▶ [TASK PROMPT]:
Go through the data and copy every line in which "Session" appears.

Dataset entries
# # #

(** Every limit is exceeded by at most what [extra] takes. *)
Record within_extra (extra : list TaskInstance) (s : Session) : Prop := {
  we_pool : ∀ p, p ∈ slot_pool s → slots p ≠ -1 →
    PoolSlots.occupied_slots p s ≤ slots p + sumb (in_pool (pool_name p)) TI.pool_slots extra;
  we_dag : ∀ did dm, dag_model_of did s = Some dm →
    dag_active did s ≤ dm_max_active_tasks dm + countb (λ t, TI.dag_id t ≟ did) extra;
  we_task : ∀ did dm dag tid task l, dag_model_of did s = Some dm → has_task_concurrency_limits dm = true →
    dagbag did = Ok (Some dag) → lookup_task dag tid = Some task → task_concurrency task = Some l →
    task_active (did, tid) s ≤ l + countb (λ t, task_key t ≟ (did, tid)) extra;
}.

Definition state_ok (extra : list TaskInstance) (s : Session) : Prop :=
  rows_ok s ∧ NoDup (pool_name <$> slot_pool s) ∧ Forall (λ t, 0 ≤ TI.pool_slots t) extra ∧ within_extra extra s.
End Steps.
End System.
Import DagRun System.

(** ** Writing one task instance *)

Section Writes.
Local Open Scope Z_scope.
Implicit Types (s : Session) (t : TaskInstance).

Lemma merge_ti_split t s : ti_keys_unique (task_instance s) →
  (∃ l1 r l2, task_instance s = l1 ++ r :: l2 ∧ TI.primary r = TI.primary t ∧ task_instance (merge_ti t s) = l1 ++ t :: l2) ∨
  ((∀ r, r ∈ task_instance s → TI.primary r ≠ TI.primary t) ∧ task_instance (merge_ti t s) = task_instance s ++ [t]).
Proof.
  intros Hk. unfold merge_ti. destruct (existsb (same_ti t) (task_instance s)) eqn:E; cbn [with_task_instance task_instance].
  - left. apply existsb_exists in E as (r & Hr & Hsame%same_ti_eq). apply list_elem_of_In, list_elem_of_split in Hr as (l1 & l2 & Hl).
    exists l1, r, l2. split_and!; [done..|]. unfold ti_keys_unique in Hk. rewrite Hl, fmap_app, fmap_cons in Hk.
    apply NoDup_app in Hk as (_ & H1 & H2). apply NoDup_cons in H2 as [H2 _].
    assert (∀ l : list TaskInstance, (∀ x, x ∈ l → TI.primary x ≠ TI.primary r) → (λ r : TaskInstance, if same_ti t r then t else r) <$> l = l) as Hid.
    { intros l Hl'. rewrite <-(list_fmap_id l) at 2. apply list_fmap_ext. intros i x Hx%list_elem_of_lookup_2.
      destruct (same_ti t x) eqn:Ex; [|done]. apply same_ti_eq in Ex. destruct (Hl' x Hx). congruence. }
    unfold update_where. rewrite Hl, fmap_app, fmap_cons, (proj2 (same_ti_eq t r)) by done. rewrite !Hid; [done|..].
    + intros x Hx Hp. apply H2. rewrite <-Hp. by apply list_elem_of_fmap_2.
    + intros x Hx Hp. apply (H1 (TI.primary r)); [|left]. rewrite <-Hp. by apply list_elem_of_fmap_2.
  - right. split; [|done]. intros r Hr Hp. assert (existsb (same_ti t) (task_instance s) = true) as He; [|congruence].
    apply existsb_exists. exists r. split; [by apply list_elem_of_In|]. by apply same_ti_eq.
Qed.

(** Writing [t] adds at most [t] to what a limit counts, and nothing when its row
    takes as much already. *)
Lemma sumb_merge_unreserved (sel : TaskInstance → bool) (w : TaskInstance → Z) t s :
  rows_ok s → (∀ r, TI.primary r = TI.primary t → TI.pool r = TI.pool t → sel r = sel t) →
  (∀ r, 0 ≤ TI.pool_slots r → 0 ≤ w r) → (∀ r, TI.pool_slots t ≤ TI.pool_slots r → w t ≤ w r) →
  sumb (λ r, active r && sel r) w (task_instance (merge_ti t s)) ≤
  sumb (λ r, active r && sel r) w (task_instance s) + sumb sel w (unreserved t s).
Proof.
  intros [Hk Hs] Hsel Hw Hmono. unfold unreserved.
  destruct (merge_ti_split t s Hk) as [(l1 & r & l2 & Hl & Hp & ->)|[Hno ->]].
  - assert (0 ≤ w r) as Hr by (apply Hw, Hs; rewrite Hl; set_solver). rewrite Hl, !sumb_app, !sumb_cons.
    destruct (active t) eqn:Ea; cbn [andb]; [|destruct (active r && sel r); rewrite sumb_nil; lia].
    destruct (reserved t s) eqn:Er; cbn [negb].
    + unfold reserved in Er. apply existsb_exists in Er as (x & Hx%list_elem_of_In & Hx').
      rewrite !andb_true_iff, same_ti_eq, bool_decide_eq_true, Z.leb_le in Hx'. destruct Hx' as [[[X1 X2] X3] X4].
      assert (x = r) as -> by (eapply ti_key_inj; [exact Hk|done|rewrite Hl; set_solver|congruence]).
      rewrite (Hsel r) by done. rewrite X2. cbn [andb]. specialize (Hmono r X4). rewrite sumb_nil. destruct (sel t); lia.
    + rewrite sumb_cons, sumb_nil. destruct (active r && sel r), (sel t); lia.
  - rewrite sumb_app, sumb_cons, sumb_nil. destruct (active t) eqn:Ea; cbn [andb]; [|rewrite sumb_nil; lia].
    assert (reserved t s = false) as ->.
    { apply not_true_is_false. intros (x & Hx%list_elem_of_In & Hx')%existsb_exists.
      rewrite !andb_true_iff, same_ti_eq in Hx'. apply (Hno x Hx). naive_solver. }
    cbn [negb]. rewrite sumb_cons, sumb_nil. lia.
Qed.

# # #

▶ [WRITTEN RESPONSE]:
Record within_extra (extra : list TaskInstance) (s : Session) : Prop := {
Definition state_ok (extra : list TaskInstance) (s : Session) : Prop :=
Implicit Types (s : Session) (t : TaskInstance).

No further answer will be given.